Last Wedding (Can) (opening film)
Dir: Bruce Sweeney
Sweeney's anti-romantic comedy follows the disintegration of three relationships with agonisng precision. As brilliantly written as it is performed, this is filmmaking to match a Neil Labute or Todd Solodnz but wiithout the pretensions of art. An audacious choice for Opening Night film.
Life As A House (US)
Dir: Irvin Winkler
New Line Cinema is hot on this emotional drama about a man (Kevin Kline) diagnosed with terminal cancer who decides to spend the rest of his life building his dream house. Directed by Irwin Winkler (At First Sight) from a script by Mark Andrus (As Good As It Gets), it also stars Hayden Christensen as his estranged son, Kristin Scott Thomas as his wife and Mary Steenburgen, Jena Malone, Sam Robards and Scott Bakula.
Dir: David Atkins
Artisan Entertainment opens this dark comedy - the feature directorial debut of David Atkins - in US theatres on Sept 14, directly after its Toronto world premiere. Steve Martin plays a dentist drawn into a world of sex and murder after he falls for an alluring patient (Helena Bonham Carter). Kevin Bacon, Laura Dern, Scott Caan and Elias Koteas also star.
Dir: Peter Chelsom
This romantic comedy should help Peter Chelsom in atoning for Town & Country.
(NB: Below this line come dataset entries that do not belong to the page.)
(** * Super-Mario-RL: the Q-networks of [SuperMario/agent/network.py]

    A shallow embedding of the two network classes of the agent,
    [DeepConvQNetwork] and [DuelingDeepConvQNetwork], together with the part
    of the tensor library they call ([torch.zeros], [Tensor.view],
    [Tensor.size], [Tensor.mean], broadcasting [+] and [-], [nn.Conv2d],
    [nn.ReLU], [nn.Flatten], [nn.Linear], [nn.Sequential]).

    Conventions of the embedding.
    - A tensor is a shape (a list of integers) with its entries in row-major
      order, as a contiguous tensor is stored.
    - Entries live in an arbitrary scalar structure [Scalar R].  Every sum
      of a layer and of [mean] is written as one left-to-right fold in a
      fixed order.  A floating-point library is free to add in another
      order, and in one that varies with the size of the batch, so an
      equality between values computed on different batches is stated in
      exact arithmetic, [ExactScalar] (a field of characteristic zero, e.g.
      [Qc]), where the order of a sum does not matter.  Statements about
      shapes, about exceptions and about the expression a result is
      computed by need no such assumption.
    - An exception is a value [Err e]; [__init__] returns [Err e] when the
      Python constructor raises, so that no instance exists in that case.
    - Freshly allocated parameters are filled from an arbitrary source of
      initial values [rng : nat -> nat -> R] ([rng k i] is entry [i] of the
      [k]-th parameter tensor allocated).  As [rng] is arbitrary, a statement
      about every constructed network is a statement about every assignment
      of parameter values to the architecture, trained or not.
    - Sizes are unbounded integers; memory limits are not modelled.  Moving
      a tensor to a device keeps its shape and entries, so devices appear
      only as an attribute of the instance.  The library's record of which
      operations to differentiate is not modelled. *)

From Stdlib Require Import ZArith List Lia Bool ZifyBool.
From Stdlib Require Import QArith Qcanon Field.
Import ListNotations.
Local Open Scope Z_scope.

Set Warnings "-register-all".

(** ** Exceptions and the error monad *)

(** What a shape check of the tensor library complains about; each is a
    [RuntimeError] in Python. *)
Inductive shape_fault : Type :=
| NegativeDimension   (* "Trying to create tensor with negative dimension" *)
| BadRank             (* conv2d: "Expected 3D (unbatched) or 4D (batched) input" *)
| ChannelMismatch     (* conv2d: "expected input to have c channels" *)
| KernelTooLarge      (* conv2d: "Kernel size can't be greater than actual input size" *)
| BadStride           (* conv2d: "non-positive stride is not supported" *)
| InvalidView         (* view: "shape is invalid for input of size n" *)
| MatMulMismatch      (* linear: "mat1 and mat2 shapes cannot be multiplied" *)
| BroadcastMismatch.  (* "The size of tensor a must match the size of tensor b" *)

Inductive error : Type :=
| IndexError                       (* tuple index or dimension out of range *)
| RuntimeError (f : shape_fault).

Inductive result (A : Type) : Type :=
| Ok (a : A)
| Err (e : error).

Arguments Ok {A} a.
Arguments Err {A} e.

Definition bind {A B : Type} (c : result A) (k : A -> result B) : result B :=
  match c with
  | Ok a => k a
  | Err e => Err e
  end.

Notation "x <- c ;; k" := (bind c (fun x => k))
  (at level 61, c at next level, right associativity).

(** ** Scalars *)

Class Scalar (R : Type) : Type := {
  s_zero : R;
  s_one : R;
  s_add : R -> R -> R;
  s_mul : R -> R -> R;
  s_sub : R -> R -> R;
  s_opp : R -> R;
  s_div : R -> R -> R;
  s_inv : R -> R;
  s_leb : R -> R -> bool;
  s_of_Z : Z -> R
}.

(** Exact arithmetic: the operations form a field of characteristic zero and
    [s_of_Z] is the canonical embedding of the integers. *)
Class ExactScalar (R : Type) {S : Scalar R} : Prop := {
  exact_field :
    field_theory s_zero s_one s_add s_mul s_sub s_opp s_div s_inv (@eq R);
  of_Z_0 : s_of_Z 0 = s_zero;
  of_Z_1 : s_of_Z 1 = s_one;
  of_Z_add : forall a b, s_of_Z (a + b) = s_add (s_of_Z a) (s_of_Z b);
  of_Z_mul : forall a b, s_of_Z (a * b) = s_mul (s_of_Z a) (s_of_Z b);
  of_Z_nonzero : forall a, a <> 0 -> s_of_Z a <> s_zero
}.

(** The rationals in canonical form are the exact instance used in examples. *)
#[export] Instance Qc_Scalar : Scalar Qc := {
  s_zero := 0%Qc;
  s_one := 1%Qc;
  s_add := Qcplus;
  s_mul := Qcmult;
  s_sub := Qcminus;
  s_opp := Qcopp;
  s_div := Qcdiv;
  s_inv := Qcinv;
  s_leb := fun a b => Qle_bool (this a) (this b);
  s_of_Z := fun z => Q2Qc (inject_Z z)
}.

(** ** Integer ranges and shapes *)

(** [range(n)]: the integers [0 .. n-1]; empty when [n <= 0]. *)
Definition zrange (n : Z) : list Z := map Z.of_nat (seq 0 (Z.to_nat n)).

(** Number of entries of a tensor of the given shape. *)
Definition numel (s : list Z) : Z := fold_right Z.mul 1 s.

(** Python's [t[i]] on a tuple, for a non-negative literal index. *)
Definition tuple_get (t : list Z) (i : nat) : result Z :=
  match nth_error t i with
  | Some v => Ok v
  | None => Err IndexError
  end.

(** Output extent of an unpadded-or-padded strided window:
    [floor((d + 2p - k) / s) + 1]. *)
Definition conv_out (d k s p : Z) : Z := (d + 2 * p - k) / s + 1.

Section Torch.

Context {R : Type} {SR : Scalar R}.

(** ** Tensors *)

Record Tensor : Type := mkTensor {
  shape : list Z;
  data : list R
}.

(** Entry [i] of a flat list of scalars. *)
Definition at_ (l : list R) (i : Z) : R := nth (Z.to_nat i) l s_zero.

(** [l[start : start+len]]. *)
Definition slice (l : list R) (start len : Z) : list R :=
  firstn (Z.to_nat len) (skipn (Z.to_nat start) l).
John Cusack and Kate Beckinsale play a couple that was meant to be together but through fate are separated. Strong supporting cast, including Jeremy Piven and Eugene Levy, is sure to draw viewers in North America. The post-Pearl Harbor Beckinsale is of course very hot.
Taking Sides (UK-Fr-Ger-Aust) Gala
Dir: Istvan Szabo
A Szabo film is always to be anticipated. Written by Ronald Harwood based on his play, the film tells the real-life story of Wilhelm Furtwangler (Stellan Skarsgard), whose powerful position as the conductor of the Berlin Philharmonic during the Third Reich brought him under intense suspicion in the war's aftermath. Harvey Keitel plays the US officer charged with his prosecution. The sumptuous $10.5m production was backed by German finance house MBP.
Bunuel And King Solomon's Table (Sp)
Dir: Carlos Saura
This film brings together some of Spain's biggest names in the arts: veteranCarlos Saura co-wrote and directed the fictional tale about legendary filmmaker Luis Bunuel and his friends, painter Salvador Dali and writer Federico Garcia Lorca. Stars up-and-comers Ernesto Alterio, Pere Arquillue, Adria Collado and El Gran Wyoming.